I haven’t kept up my Monday posts of late. The culprit – moving. It was my first move with T1D officially present and accounted for. I’ve had things to say about this experience but just not the time to sit down and type it out. Two things in particular were not as I expected them to be.
First, the lows. Oh the lows! Every time I turned around I was having to stop and consume some form of fast acting carb. I thought the stress of moving coupled with the fact that the movers were doing the great majority of the packing, lifting, loading and unloading and I wasn’t getting my regularly scheduled exercise would cause my glucose levels would be on the high side. What I came to realize was that being in constant motion, including unknown numbers of trips up and down the stairs, was like going to the gym and getting on the treadmill on a brisk walk setting alternating with the Stair Master all…day…long.
Next, to explain my nursery-rhyme title, the pod changes. Oh the pod changes! Four pods to be exact. It got to be a bit silly. Perhaps that’s what brought to mind the childhood rhyme; “one potato, two potato, three potato, four…” I’ve always known that I have had challenges with spatial awareness (thinking I could walk through a door jamb instead of around it).
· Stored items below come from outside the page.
Inductive download_error : Type := DlCache (e : cache_error) | DlSlotsClosed | DlCanceled | DlElapsed.
Inductive ChunksOutcome : Type := ChunksDone | ChunksYield | ChunksFailed (e : download_error).
Inductive RunOutcome : Type := RunDone | WaitPending | YieldStartup.

Definition HEDGE_MAX_ATTEMPTS : Z := 3.

Definition ask {A} (f : nat → A) : cache A := let! t := tick in eret (f t).

Section Runs.
Context {env : CacheEnv} {roaring : Roaring} {crc : Crc32c} {disc : FileDiscard} {bk : BkEnv}.
Context (h : Z) (source : Source) (source_size concurrency : Z).

(** One chunk, with at most three attempts. *)
Fixpoint hedge_loop (fuel : nat) (chunk : Z * Z) (attempt : Z) : cache (result download_error Z) :=
  match fuel with
  | O => eret (Err DlElapsed)
  | S fuel' =>
      let! slot := ask bk_slot in
      if negb slot then eret (Err DlSlotsClosed)
      else
        let! gate := ask bk_gate in
        if negb gate then eret (Err DlCanceled)
        else
          let! elapsed := ask bk_elapsed in
          match elapsed with
          | None =>
              let! r := catch (background_refill_range h source source_size chunk.1 chunk.2) in
              eret (match r with Ok n => Ok n | Err e => Err (DlCache e) end)
          | Some k =>
              let! r := catch (background_refill_dropped h source source_size chunk.1 chunk.2 k) in
              match r with
              | Err e => eret (Err (DlCache e))
              | Ok _ =>
                  if attempt <? HEDGE_MAX_ATTEMPTS then
                    let! running := ask bk_running in
                    if running then hedge_loop fuel' chunk (attempt + 1) else eret (Err DlElapsed)
                  else eret (Err DlElapsed)
              end
          end
  end.

Definition refill_chunk_with_hedge (chunk : Z * Z) : cache (result download_error Z) :=
  hedge_loop (Z.to_nat HEDGE_MAX_ATTEMPTS) chunk 1.

(** The chunks that are started, until enough are in flight; [true] when a
    start-up pack is waiting. *)
Fixpoint launch (pending in_flight : list (Z * Z)) : cache (bool * list (Z * Z) * list (Z * Z)) :=
  let! running := ask bk_running in
  if negb running || negb (zlen in_flight <? concurrency) then eret (false, pending, in_flight)
  else
    let! waiting := ask bk_startup_waiting in
    if waiting then eret (true, pending, in_flight)
    else match pending with
         | [] => eret (false, [], in_flight)
         | c :: pending' => launch pending' (in_flight ++ [c])
         end.

(** The futures in flight are dropped. *)
Fixpoint drop_in_flight (in_flight : list (Z * Z)) : cache unit :=
  match in_flight with
  | [] => eret tt
  | c :: rest =>
      let! progress := ask bk_progress in
      let! _ := match progress with
                | None => eret tt
                | Some k =>
                    let! _ := catch (background_refill_dropped h source source_size c.1 c.2 k) in eret tt
                end in
      drop_in_flight rest
  end.

Definition download_round (next : list (Z * Z) → list (Z * Z) → option download_error → cache ChunksOutcome)
    (pending in_flight : list (Z * Z)) (first_error : option download_error) : cache ChunksOutcome :=
  let! r := (match first_error with None => launch pending in_flight | Some _ => eret (false, pending, in_flight) end) in
  let '(yield, pending, in_flight) := r in
  if yield : bool then let! _ := drop_in_flight in_flight in eret ChunksYield
  else
    match in_flight with
    | [] => eret (match first_error with Some e => ChunksFailed e | None => ChunksDone end)
    | c0 :: _ =>
        let! n := ask bk_next in
        let i := (n mod length in_flight)%nat in
        let! r := refill_chunk_with_hedge (nth i in_flight c0) in
        next pending (delete i in_flight)
          (match first_error, r with Some e, _ => Some e | None, Err e => Some e | None, Ok _ => None end)
    end.

(** Every round but the last finishes a chunk. *)
Fixpoint download_loop (fuel : nat) (pending in_flight : list (Z * Z)) (first_error : option download_error)
  : cache ChunksOutcome :=
  match fuel with
  | O => eret (ChunksFailed DlCanceled)
  | S fuel' => download_round (download_loop fuel') pending in_flight first_error
  end.

Definition download_chunks (chunks : list (Z * Z)) : cache ChunksOutcome :=
  download_loop (S (length chunks)) chunks [] None.
End Runs.

(** What an attempt of [run_task] comes to. *)
Inductive attempt_result : Type :=
| Stopped | OpenFailed | BadRange | AlreadyComplete | Pending | Fetched | Yielded | FetchFailed.

Definition outcome_of (r : attempt_result) : RunOutcome :=
  match r with Pending => WaitPending | Yielded => YieldStartup | _ => RunDone end.

Section Task.
Context {env : CacheEnv} {roaring : Roaring} {crc : Crc32c} {disc : FileDiscard} {bk : BkEnv}.

(** The body of the loop after the file is open. *)
Definition fetch_missing (task : BkTask) (h : Z) : cache attempt_result :=
  let! r := catch (actionable_background_chunks h (bk_source_size task) (bk_blocks_per_chunk task)) in
  match r with
  | Err _ => eret BadRange
  | Ok [] =>
      let! r := catch (background_is_complete h (bk_source_size task)) in
      eret (match r with Ok true => AlreadyComplete | _ => Pending end)
  | Ok chunks =>
      let! outcome := download_chunks h (bk_source task) (bk_source_size task) (dc_concurrency (bk_config task)) chunks in
      let! running := ask bk_running in
      eret (if negb running then Stopped
            else match outcome with ChunksDone => Fetched | ChunksYield => Yielded | ChunksFailed _ => FetchFailed end)
  end.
What I didn’t realize was just how much I relied on things being in a certain place within my spaces. One of the most frustrating pod changes came late at night. I had waited up to hit the confirm button on my Omnipod PDM; yes, my blood sugars were in range after the recent pod change. For those of you not familiar with the Omnipod, it alarms roughly 90 minutes after you change your pod to remind you to check your glucose levels. Mission accomplished. I started to climb in bed only to realize that I needed to go around the bed to turn off the other bedside light. My big daughter had happily fallen asleep on that side of the bed and I didn’t have the energy to attempt to displace her. The bed was surrounded by piles of things to be packed. Nothing was in its’ proper place/space. Carefully I picked my way around the bed, gave my girl a peck on the forehead, and turned off the light. My light was still on. As I made my way back around the bed I heard something hit the floor. I turned around to see what I had knocked down and to my horror saw, you guessed it, my new Pod. On the floor. Cannula sticking in the air…
That was a record for me. Actually, before this move I hadn’t really knocked off a Pod (well, I did say I – referring to the time when I got too close to the same daughter while trying to wake her up one morning and she swatted it right off my arm). It wasn’t as if placement mattered either. That pod was on my leg. The other three pods were placed on the arm and stomach. Luckily with the others I managed to make it to the second day (and sometimes almost the third) before knock-off occurred.
Well, I’m happy to report that I’m back to my pre-move modus operandi and I’m adjusting to my new space nicely. What is truly nice, however, is having the family under one roof again as my husband had to come to this job before we were able to join him. It’s good to have little more normal return to our lives. As far as blood sugars…well, I don’t think there ever will be a normal for that.